Louis Levitt, MD, vice president of the Centers for Advanced Orthopaedics in Bethesda, Md., connected with Becker's to discuss the healthcare disruptor he is most excited about. 

Note: This response has been lightly edited for length and clarity.

Dr. Louis Levitt: The disruptor that most excites me right now is the concept of generational change in care delivery. The millennial generation — which is now the largest generation of adults after surpassing baby boomers based on 2019 U.S. Census Bureau data — has incredibly specific preferences for the way they receive care. For millennials, healthcare is all about efficiency, convenience and affordability, which is disrupting the industry in ways we as practitioners have never seen before. While change can be uncomfortable, I believe this generation's demands are forcing us to rethink care models and the way we run our businesses — often for the better.
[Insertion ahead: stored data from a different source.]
Definition run_conn_call (s : Server) (call : ConnCall) : Server :=
  match call with
  | CallReconfigure now fault io id args => (reconfigure_tool path now fault io id args s).2
  | CallFlow now fault io id flow => (set_flow_control_tool path now fault io id flow s).2
  | CallConfigure now io id defaults => (configure path now io None (Some id) defaults true s).2
  | CallClose now fault io id => (close_tool path now fault io id s).2
  | CallReconnect now build_stream id => (reconnect_tool now build_stream (fun _ => []) id s).2
  end.

(** *** None of them touches the profile of a stale binding *)

Lemma lookup_ok s id c : lookup s id = Ok c ->
  is_some (connections (sv_registry s) !! id) = true /\ sv_conns s !! id = Some c.
Proof.
  unfold lookup, server_get, manager_get.
  destruct (connections _ !! id); cbn [ok_or mbind result_bind map_err]; [|done].
  destruct (sv_conns s !! id); cbn; [|done]. by intros [= <-].
Qed.

(** A connection is replaced by one with the same binding. *)
Lemma set_conn_frozen name p s id c c' :
  frozen name p s -> lookup s id = Ok c -> sc_profile c' = sc_profile c -> frozen name p (set_conn s id c').
Proof.
  intros [Hp Hs] [Hr Hc]%lookup_ok Hb. split; [done|]. intros i d Hi Hd Hbound.
  cbn [set_conn sv_conns sv_registry] in *.
  apply lookup_insert_Some in Hd as [ [<- <-]|[Hne Hd] ]; [|by eapply Hs].
  rewrite Hb. apply (Hs id c Hi Hc). unfold bound_to in *. by rewrite <- Hb.
Qed.
(* ===== verification/SessionView.v ===== *)
(** * A session while a call waits

    What the tools of [IoTools] and [CaptureBoot] see of an RX session: its shared
    cursor and its ring, and how the pump changes them at the awaits of a call. *)

From S2P Require Import Prelude Extern Codec RxRing BufferBudget RxConsume ReadLoop SerialConfig RxSession Tools IoTools.

(** ** The session *)

(** The pump appends [bss]; nobody else does anything. *)
Definition pumping (id : list byte) (bss : list (list byte)) : Others :=
  mkOthers (SAppend id <$> bss) (fun conns => conns) (fun registered => registered).

(** The session of [id] has this shared cursor and this ring. *)
Definition shows (id : list byte) (cursor : Z) (ring : RxRing) (s : IoState) : Prop :=
  exists x, session_get (ss_sessions (io_sys s)) id = Some x /\ rs_ring x = ring /\ rs_read_cursor x = cursor.

Lemma shows_sys id cursor ring s s' :
  sm_sessions (ss_sessions (io_sys s')) = sm_sessions (ss_sessions (io_sys s)) ->
  shows id cursor ring s -> shows id cursor ring s'.
Proof. intros E (x & Hx & Hr & Hc). exists x. unfold session_get in *. by rewrite E. Qed.

Lemma shows_pumping id cursor ring held bss s :
  shows id cursor ring s -> shows id cursor (foldl append ring bss) (run_others held (pumping id bss) s).
Proof.
  intros (x & Hx & <- & <-). unfold run_others, pumping. cbn [ot_ops ot_conns ot_registered].
  unfold shows. cbn [io_sys].
  revert Hx. generalize (io_sys s) as sys. revert x.
  induction bss as [|b bss IH]; intros x sys Hx; [by exists x|].
  cbn [fmap list_fmap foldl shift_op]. apply (IH (pump_append x b)).
  unfold session_get in *. cbn [session_op ss_sessions]. unfold update_session. rewrite Hx. cbn [sm_sessions].
  apply lookup_insert_eq.
Qed.

(** ** The ring after the pump *)

Definition feed (capacity : Z) (sp : Spec) (bss : list (list byte)) : Spec :=
  foldl (spec_append capacity) sp bss.

Lemma feed_stream capacity sp bss : stream (feed capacity sp bss) = stream sp ++ concat bss.
Proof.
  revert sp. induction bss as [|b bss IH]; intros sp; [by rewrite app_nil_r|].
  change (feed capacity sp (b :: bss)) with (feed capacity (spec_append capacity sp b) bss).
  rewrite IH. cbn [spec_append stream concat]. by rewrite app_assoc.
Qed.

Lemma fed_capacity ring bss : ring_capacity (foldl append ring bss) = ring_capacity ring.
Proof. revert ring. induction bss as [|b bss IH]; intros ring; [done|]. cbn [foldl]. rewrite IH. apply append_capacity. Qed.

Lemma feed_rep ring sp bss :
  ring_rep ring sp -> zlen (stream sp ++ concat bss) < 2 ^ 64 ->
  ring_rep (foldl append ring bss) (feed (ring_capacity ring) sp bss).
Proof.
  revert ring sp. induction bss as [|b bss IH]; intros ring sp Hr Hb; [done|].
  cbn [concat] in Hb. rewrite app_assoc, zlen_app in Hb. pose proof (zlen_nonneg (concat bss)).
  change (feed (ring_capacity ring) sp (b :: bss)) with
    (feed (ring_capacity ring) (spec_append (ring_capacity ring) sp b) bss).
  cbn [foldl]. rewrite <- (append_capacity ring b) at 1.
  apply IH.
  - apply append_rep; [done|]. rewrite zlen_app in Hb. lia.
  - cbn [spec_append stream]. rewrite zlen_app. lia.
Qed.

(** ** Parts of a call *)

Section Call.
Context `{HexCrate, Base64Crate, JsonCrate, RegexCrate, GlobCrate}.

Lemma with_reservation_shows {A} id cursor n (rest : IoState -> ToolEnd IoToolError A * IoState) s ring
    (P : ToolEnd IoToolError A -> RxRing -> Prop) :
  shows id cursor ring s ->
  (forall s1, shows id cursor ring s1 -> exists ring', P (rest s1).1 ring' /\ shows id cursor ring' (rest s1).2) ->
  (forall e, P (ToolErr (IoBudget e)) ring) ->
  exists ring', P (with_reservation n rest s).1 ring' /\ shows id cursor ring' (with_reservation n rest s).2.
Proof.
  intros Hs Hrest Herr. unfold with_reservation. destruct (try_reserve _ _) as [ [m|e] b]; [|by exists ring; split; [apply Herr|] ].
  set (s1 := with_sys _ _). assert (Hs1 : shows id cursor ring s1) by (revert Hs; by apply shows_sys).
  destruct (Hrest s1 Hs1) as (ring' & HP & Hs'). destruct (rest s1) as [out s2]. cbn [fst snd] in *.
  exists ring'. split; [done|]. destruct (ended out); [|done]. revert Hs'. apply shows_sys.
  cbn. by destruct (ss_tools (io_sys s2)).
Qed.

Lemma build_read_result_data `{!HexLaws, !Base64Laws} outcome id name enc timeout silence r :
  build_read_result outcome id name enc timeout silence = Ok r ->
  decode (rr_encoding r) (rr_data r) = Ok (r_bytes outcome) /\ rr_bytes_read r = zlen (r_bytes outcome).
Proof.
  unfold build_read_result. destruct (encode_or_hex_decodes enc (r_bytes outcome)) as (p & -> & Hd).
  cbn [mbind result_bind]. destruct (encode_frames enc (r_frames outcome)) as [encoded failed].
  by intros [= <-].
Qed.
End Call.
Let's look at digital health as an example. Do we really need to see a patient for a follow-up in the office, or can we check-in via telehealth or monitor them remotely using digital devices? Can we kick off physical therapy in-person and then provide ongoing care at home? We can now leverage digital tools and artificial intelligence to help with documentation so we can capture robust notes while being more engaged with patients. Technological advances are making care more convenient, efficient and cost-effective, allowing us to meet patients where they are.  
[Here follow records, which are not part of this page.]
Lemma read_call `{!HexLaws, !Base64Laws} id args k w d s r s1 cursor ring sp :
  shows id cursor ring s -> ring_rep ring sp -> reads_cursor id args k w d s ->
  let now := feed (ring_capacity ring) sp w in
  let after := feed (ring_capacity ring) now d in
  0 <= cursor -> cursor <= zlen (stream sp) -> zlen (stream after) < 2 ^ 64 -> keeps_up cursor now after k ->
  read_tool args k s = (ToolOk r, s1) ->
  exists p, decode (rr_encoding r) (rr_data r) = Ok p /\ rr_bytes_read r = zlen p /\
    p = take (length p) (drop (Z.to_nat cursor) (stream after)) /\
    shows id (cursor + zlen p) (foldl append (foldl append ring w) d) s1.
Proof.
  intros Hs Hrep Hplain now after Hcur Hle Hfull Hkeep. pose proof Hplain as (Hid & Hfrom & _ & Hctx & Hw & _).
  unfold read_tool. rewrite Hid, Hfrom.
  destruct (validate_rx_request _ _ _ _) as [v|e] eqn:Hv; [|done].
  destruct (lookup_connection s id) as [c|] eqn:Hc; [|done].
  unfold with_reservation. destruct (try_reserve _ _) as [ [n|e] b]; [|done].
  set (s' := with_sys s _). assert (Hs' : shows id cursor ring s') by (revert Hs; by apply shows_sys).
  destruct (with_session _ _ _ _ s') as [out s2] eqn:Hsession. intros [= -> <-]. cbn [ended].
  revert Hsession. unfold with_session. rewrite Hw.
  pose proof (shows_pumping id cursor ring 1 w s' Hs') as Hs3. set (s3 := run_others 1 _ s') in *.
  pose proof Hs3 as (x & Hx & Hring & Hcursor). unfold get_or_create, session_get in *. rewrite Hx.
  cbn [initial_cursor]. rewrite Hcursor. intros Hfinish.
  assert (Hwb : zlen (stream sp ++ concat w) < 2 ^ 64).
  { unfold after, now in Hfull. rewrite !feed_stream, zlen_app in Hfull. pose proof (zlen_nonneg (concat d)). lia. }
  eapply (finish_read_call id args _ _ _ c x cursor k w d s _ r s2 (foldl append ring w) now) in Hfinish
    as (p & Hd & Hn & Hp & Hshow); rewrite ?fed_capacity in *; try done.
  - exists p. split_and!; [done..|]. revert Hshow. apply shows_sys. cbn. by destruct (ss_tools (io_sys s2)).
  - destruct (rx_matcher v) as [m|] eqn:Hm; [|done].
    destruct (validate_rx_matcher _ _ _ _ _ _ Hv Hm) as (request & Hr & Hvm). by eapply Hctx.
  - apply (shows_set_cursor id cursor). revert Hs3. by apply shows_sys.
  - by apply feed_rep.
  - apply validate_rx_request_size in Hv as [-> [Hmin _] ]. cbn in Hmin. unfold MIN_READ_BYTES in Hmin. lia.
  - unfold now. rewrite feed_stream, zlen_app. pose proof (zlen_nonneg (concat w)). lia.
Qed.

(** ** Many calls *)

Lemma feed_prefix capacity sp bss : stream sp `prefix_of` stream (feed capacity sp bss).
Proof. rewrite feed_stream. by apply prefix_app_r. Qed.

Lemma reading_extends id capacity sp s rs sp' s' :
  reading id capacity sp s rs sp' s' -> stream sp `prefix_of` stream sp'.
Proof.
  induction 1 as [|sp s bss rs sp' s' _ IH| |sp s args k w d r s1 rs sp' s' now after _ _ _ _ IH]; [done| |done|].
  - etransitivity; [apply feed_prefix|exact IH].
  - etransitivity; [apply feed_prefix|]. etransitivity; [apply feed_prefix|exact IH].
Qed.

(** A piece of a stream stays where it is when the stream grows. *)
Lemma piece_extends (p full full' : list byte) (c : nat) :
  (c <= length full)%nat -> p = take (length p) (drop c full) -> full `prefix_of` full' ->
  drop c full' = p ++ drop (c + length p) full'.
Proof.
  intros Hc Hp [t ->]. rewrite <- drop_drop, drop_app_le by done.
  rewrite <- (take_drop (length p) (drop c full ++ t)) at 1. f_equal.
  rewrite Hp at 2. apply take_app_le. rewrite Hp, length_take at 1. lia.
Qed.

Lemma pieces_join (p q after full : list byte) (cursor : Z) :
  0 <= cursor -> cursor + zlen p <= zlen after -> p = take (length p) (drop (Z.to_nat cursor) after) ->
  after `prefix_of` full -> q = take (length q) (drop (Z.to_nat (cursor + zlen p)) full) ->
  p ++ q = take (length (p ++ q)) (drop (Z.to_nat cursor) full).
Proof.
  intros Hc Hle Hp Hext Hq. rewrite length_app, (piece_extends p after full (Z.to_nat cursor)); try done.
  - replace (Z.to_nat cursor + length p)%nat with (Z.to_nat (cursor + zlen p)) by (unfold zlen; lia).
    rewrite take_app_add. by f_equal.
  - unfold zlen in *. lia.
Qed.

Lemma piece_inside (p full : list byte) (cursor : Z) :
  0 <= cursor <= zlen full -> p = take (length p) (drop (Z.to_nat cursor) full) ->
  cursor + zlen p <= zlen full.
Proof.
  intros Hc Hp%(f_equal length). rewrite length_take, length_drop in Hp. unfold zlen in *. lia.
Qed.

(** C5: a client that reads a connection gets its stream.
    From any state on, the pump appends when it likes, other calls leave the session
    alone, and unframed reads from the shared cursor succeed, with whatever encodings,
    limits, timeouts and matchers without context; no read starts or waits when the
    ring has already dropped bytes from its cursor on.  Then the results, decoded under
    the encodings they name and put one after the other, are the stream from the first
    cursor on: nothing is lost, repeated or out of order between two reads; and the
    shared cursor is at the end of what was returned. *)
Theorem reads_partition_the_stream `{!HexLaws, !Base64Laws} id capacity sp s rs sp' s' cursor ring :
  shows id cursor ring s -> ring_rep ring sp -> ring_capacity ring = capacity ->
  0 <= cursor <= zlen (stream sp) -> zlen (stream sp') < 2 ^ 64 ->
  reading id capacity sp s rs sp' s' ->
  exists payloads ring',
    Forall2 (fun r p => decode (rr_encoding r) (rr_data r) = Ok p /\ rr_bytes_read r = zlen p) rs payloads /\
    concat payloads = take (length (concat payloads)) (drop (Z.to_nat cursor) (stream sp')) /\
    shows id (cursor + zlen (concat payloads)) ring' s' /\ ring_rep ring' sp' /\
    cursor + zlen (concat payloads) <= zlen (stream sp').
Proof.
  intros Hs Hrep Hcap Hcur Hfull Hrun. revert cursor ring Hs Hrep Hcap Hcur Hfull.
  induction Hrun as [sp s|sp s bss rs sp' s' Hrun IH|sp s s1 rs sp' s' Hsame Hrun IH
                    |sp s args k w d r s1 rs sp' s' now after Hplain Hkeep Hread Hrun IH];
    intros cursor ring Hs Hrep Hcap Hcur Hfull.
  - exists [], ring. cbn [concat]. rewrite zlen_nil, Z.add_0_r. split_and!; [constructor|done..|lia].
  - subst capacity. eapply (IH cursor (foldl append ring bss)); try done.
    + by apply shows_pumping.
    + apply feed_rep; [done|]. apply reading_extends, prefix_length in Hrun. rewrite feed_stream in Hrun.
      unfold zlen in *. lia.
    + apply fed_capacity.
    + rewrite feed_stream, zlen_app. pose proof (zlen_nonneg (concat bss)). lia.
  - apply (IH cursor ring); try done. destruct Hs as (x & Hx & Hr). exists x. by rewrite Hsame.
  - subst capacity. pose proof (reading_extends _ _ _ _ _ _ _ Hrun) as Hext.
    pose proof (prefix_length _ _ Hext) as Hlen.
    assert (Hcursor : shared_cursor id s = cursor).
    { destruct Hs as (x & Hx & _ & <-). unfold shared_cursor. by rewrite Hx. }
    rewrite Hcursor in Hkeep.
    assert (Hafter : stream after = stream sp ++ concat (w ++ d))
      by (unfold after, now; by rewrite !feed_stream, concat_app, app_assoc).
    assert (Hin : 0 <= cursor <= zlen (stream after)).
    { rewrite Hafter, zlen_app. pose proof (zlen_nonneg (concat (w ++ d))). lia. }
    assert (Hbound : zlen (stream after) < 2 ^ 64) by (unfold zlen in *; lia).
    destruct (read_call id args k w d s r s1 cursor ring sp Hs Hrep Hplain) as (p & Hd & Hn & Hp & Hs1);
      [lia..|done|done|done|].
    pose proof (piece_inside _ _ _ Hin Hp) as Hle. pose proof (zlen_nonneg p).
    destruct (IH (cursor + zlen p) _ Hs1) as (ps & ring' & Hps & Hc & Hshow & Hrep' & Hend); try done.
    + rewrite <- foldl_app. replace after with (feed (ring_capacity ring) sp (w ++ d)) by apply foldl_app.
      apply feed_rep; [done|]. by rewrite <- Hafter.
    + by rewrite !fed_capacity.
    + lia.
    + exists (p :: ps), ring'. cbn [concat]. rewrite zlen_app, Z.add_assoc.
      split_and!; [by constructor| |done..]. apply (pieces_join p _ (stream after)); lia || done.
Qed.
End ReadSession.

(** ** A client *)

(** The connection of [io_start]: the ring of eight bytes holds ["ab"].  The first
    read takes it; the pump appends ["cdefgh"], then, before the second read looks,
    ["ij"], which overwrites what was read. *)
Definition first_read : ToolEnd IoToolError ReadResult * IoState :=
  read_tool (plain_read_args "hex" None) (mkScript 0 0 0 [] (pumping (bs "id") []) (pumping (bs "id") []) 1) io_start.

Definition between_reads : IoState := run_others 0 (pumping (bs "id") [bs "cdefgh"]) first_read.2.

Definition second_read : ToolEnd IoToolError ReadResult * IoState :=
  read_tool (plain_read_args "utf8" None)
    (mkScript 0 0 0 [] (pumping (bs "id") [bs "ij"]) (pumping (bs "id") [bs "k"]) 1) between_reads.

Definition received_by_reads : Spec := feed 8 (mkSpec (bs "ab") 0 0) [bs "cdefgh"; bs "ij"; bs "k"].

Lemma reads_partition_the_stream_witness :
  match first_read.1, second_read.1 with
  | ToolOk r1, ToolOk r2 =>
      exists p1 p2, decode (rr_encoding r1) (rr_data r1) = Ok p1 /\
        decode (rr_encoding r2) (rr_data r2) = Ok p2 /\ p1 ++ p2 = bs "abcdefghij"
  | _, _ => False
  end.
Proof.
  assert (Hn1 : match first_read.1 with ToolOk r => rr_bytes_read r = 2 | _ => False end) by (vm_compute; reflexivity).
  assert (Hn2 : match second_read.1 with ToolOk r => rr_bytes_read r = 8 | _ => False end) by (vm_compute; reflexivity).
  assert (Hcur : shared_cursor (bs "id") between_reads = 2) by (vm_compute; reflexivity).
  assert (Hcur0 : shared_cursor (bs "id") io_start = 0) by (vm_compute; reflexivity).
  assert (Hdef : sc_defaults <$> lookup_connection between_reads (bs "id")
               = sc_defaults <$> lookup_connection io_start (bs "id")) by (vm_compute; reflexivity).
  unfold second_read, between_reads, first_read in *.
  destruct (read_tool (plain_read_args "hex" None) _ io_start) as [o1 s1] eqn:E1. cbn [fst snd] in *.
  destruct (read_tool (plain_read_args "utf8" None) _ _) as [o2 s2] eqn:E2. cbn [fst snd] in *.
  destruct o1 as [r1|e1| | |]; try (exfalso; exact Hn1). destruct o2 as [r2|e2| | |]; try (exfalso; exact Hn2).
  assert (Hrun : reading (bs "id") 8 (mkSpec (bs "ab") 0 0) io_start [r1; r2] received_by_reads s2).
  { assert (Hplain : forall e w d s,
      sc_defaults <$> lookup_connection s (bs "id") = sc_defaults <$> lookup_connection io_start (bs "id") ->
      reads_cursor (bs "id") (plain_read_args e None)
        (mkScript 0 0 0 [] (pumping (bs "id") w) (pumping (bs "id") d) 1) w d s).
    { intros e w d s Hl. split_and!; try reflexivity; [|done]. intros c Hc. rewrite Hc in Hl.
      injection Hl as ->. split; reflexivity. }
    eapply (reading_call (bs "id") 8 _ _ _ _ [] []); [by apply Hplain| |exact E1|].
    { rewrite Hcur0. split; [discriminate|exact I]. }
    apply (reading_pump (bs "id") 8 _ _ [bs "cdefgh"]).
    eapply (reading_call (bs "id") 8 _ _ _ _ [bs "ij"] [bs "k"]); [by apply Hplain| |exact E2|].
    - rewrite Hcur. split; [discriminate|exact I].
    - apply reading_done. }
  assert (Hs : shows (bs "id") 0 (ring_with 8 (bs "ab")) io_start).
  { eexists. split; [vm_compute; reflexivity|]. split; vm_compute; reflexivity. }
  assert (Hrep : ring_rep (ring_with 8 (bs "ab")) (mkSpec (bs "ab") 0 0)).
  { apply (ring_with_at 8 (bs "ab") (bs "ab") 0); try reflexivity; try discriminate. }
  destruct (reads_partition_the_stream (bs "id") 8 (mkSpec (bs "ab") 0 0) io_start [r1; r2] received_by_reads s2 0
    (ring_with 8 (bs "ab")) Hs Hrep) as (ps & ring' & Hps & Hcat & _); [reflexivity|vm_compute; split; discriminate|
    vm_compute; reflexivity|exact Hrun|].
  inversion Hps as [|? p1 ? ps1 [Hd1 Hb1] Hps1]; subst. inversion Hps1 as [|? p2 ? ps2 [Hd2 Hb2] Hps2]; subst.
  inversion Hps2; subst. exists p1, p2. split; [exact Hd1|]. split; [exact Hd2|].
  rewrite Hb1 in Hn1. rewrite Hb2 in Hn2. cbn [concat] in Hcat. rewrite app_nil_r in Hcat.
  rewrite Hcat. replace (length (p1 ++ p2)) with 10%nat; [reflexivity|].
  rewrite length_app. unfold zlen in Hn1, Hn2. lia.
Defined.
I also see vast differences in how we build and maintain a patient base today. When I reflect on the beginning of my career in private practice, new patients largely came from primary care referrals, and relationships were everything. I knew my patients clinically, but also personally. It was truly a 24/7, always on environment. If a patient called me from the emergency room, I dropped everything to make sure I could be there as part of the care team, often alongside the primary care provider. Being at the hospital for rounds was a huge part of patient care and relationship management. This all led to patient loyalty. Alternatively, millennials aren't committed to one specific doctor or practice. Today, patients select their physician based on online reviews, and prioritize convenience factors like location, parking availability, online scheduling, average wait times, how quickly they can get an appointment and digital offerings, which has practices innovating to satisfy this generation of patients.  
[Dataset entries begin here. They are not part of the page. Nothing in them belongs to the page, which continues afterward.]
Definition boot_script : BootScript :=
  mkBootScript 1 (pumping (bs "id") [bs "cd"]) None None (pumping (bs "id") [bs "ef"]) false None None
    (pumping (bs "id") [bs "g"]) (mkScript 0 0 0 [] nobody (pumping (bs "id") []) 1).

Definition boot_run : ToolEnd IoToolError CaptureBootResult * IoState :=
  capture_boot (bs "id") boot_args boot_script io_start.

Definition boot_resolved : result BootError ResolvedBoot :=
  validate_boot boot_args (sc_defaults <$> lookup_connection io_start (bs "id")).

Lemma capture_boot_reads_from_mark_witness :
  match boot_run with
  | (ToolOk r, s') =>
      br_mark_offset r = 4 /\ rr_bytes_read (br_read r) = 3 /\
      decode (rr_encoding (br_read r)) (rr_data (br_read r)) = Ok (bs "efg") /\
      (exists output, device_buffers (bs "id") s' = Some ([], output)) /\
      exists ring, shows (bs "id") 0 ring s'
  | _ => False
  end.
Proof.
  assert (Hout : match boot_run.1 with ToolOk r => rr_bytes_read (br_read r) = 3 | _ => False end)
    by (vm_compute; reflexivity).
  unfold boot_run in *. destruct (capture_boot _ _ _ _) as [out s'] eqn:E.
  assert (Hrep : ring_rep (ring_with 8 (bs "ab")) (mkSpec (bs "ab") 0 0)).
  { apply (ring_with_at 8 (bs "ab") (bs "ab") 0); try reflexivity; try discriminate. }
  assert (Hs : shows (bs "id") 0 (ring_with 8 (bs "ab")) io_start).
  { eexists. split; [vm_compute; reflexivity|]. split; vm_compute; reflexivity. }
  assert (Hw : bs_waiting boot_script = pumping (bs "id") [bs "cd"]) by reflexivity.
  assert (Hh : bs_hold boot_script = pumping (bs "id") [bs "ef"]) by reflexivity.
  assert (Ht : bs_settle boot_script = pumping (bs "id") [bs "g"]) by reflexivity.
  assert (Hd : rs_during (bs_read boot_script) = pumping (bs "id") []) by reflexivity.
  assert (Hbound : zlen (stream (mkSpec (bs "ab") 0 0) ++
    concat ([bs "cd"] ++ held boot_args [bs "ef"] ++ settled boot_args [bs "g"])) < 2 ^ 64) by (vm_compute; reflexivity).
  pose proof (capture_boot_reads_from_mark (bs "id") boot_args boot_script io_start out s' 0
    (ring_with 8 (bs "ab")) (mkSpec (bs "ab") 0 0) [bs "cd"] [bs "ef"] [bs "g"] [] Hs Hrep Hw Hh Ht Hd Hbound E) as Hthm.
  cbv zeta in Hthm. destruct Hthm as ([n Hshow] & _ & Hres).
  cbn [fst] in Hout. destruct out as [r|e| | |]; try (exfalso; exact Hout).
  destruct (Hres r eq_refl) as ((_ & output & _ & Hdev) & Hm & _ & Hread).
  split; [exact Hm|]. split; [exact Hout|].
  split; [|split; [exists output; exact Hdev|eexists; exact Hshow] ].
  assert (Hb : match boot_resolved with
    | Ok b => match bt_rx_framing b, bt_rx_parser b, bt_matcher b with None, None, None => true | _, _, _ => false end
    | Err _ => false end = true) by (vm_compute; reflexivity).
  destruct boot_resolved as [b|e] eqn:Eb; [|discriminate].
  destruct (bt_rx_framing b) eqn:Hf; [discriminate|]. destruct (bt_rx_parser b) eqn:Hp; [discriminate|].
  destruct (bt_matcher b) eqn:Hmt; [discriminate|].
  destruct (Hread b (bs "abcdefg") Eb Hf Hp) as [_ Hdec].
  - by rewrite Hmt.
  - exists []. vm_compute. reflexivity.
  - vm_compute. reflexivity.
  - vm_compute. discriminate.
  - exact I.
  - rewrite Hdec, Hout. reflexivity.
Defined.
Millennials are also influencing the shift away from fee-for-service medicine. Historically, patients preferred service-oriented care, which admittedly is more costly. But consumerism demands efficiency, and now patients want the quickest route to care requiring the fewest services all at the lowest cost. We have unprecedented access to data, which is informing care pathways and changing physician behavior. Where we may have previously immediately ordered an MRI, we are now making data-driven decisions and opting for more conservative treatment, often based on the insurer's recommendation. This new value-based approach leads to more efficient medicine, reduced costs and better, evidence-based outcomes.  

In today's evolving healthcare landscape, are private practitioners ready for the new care delivery model? Adapting requires significant resources and scale, leading to a trend of industry consolidation. Notably, 70 percent of doctors are now employed, but this isn't suitable for those keen on maintaining independence.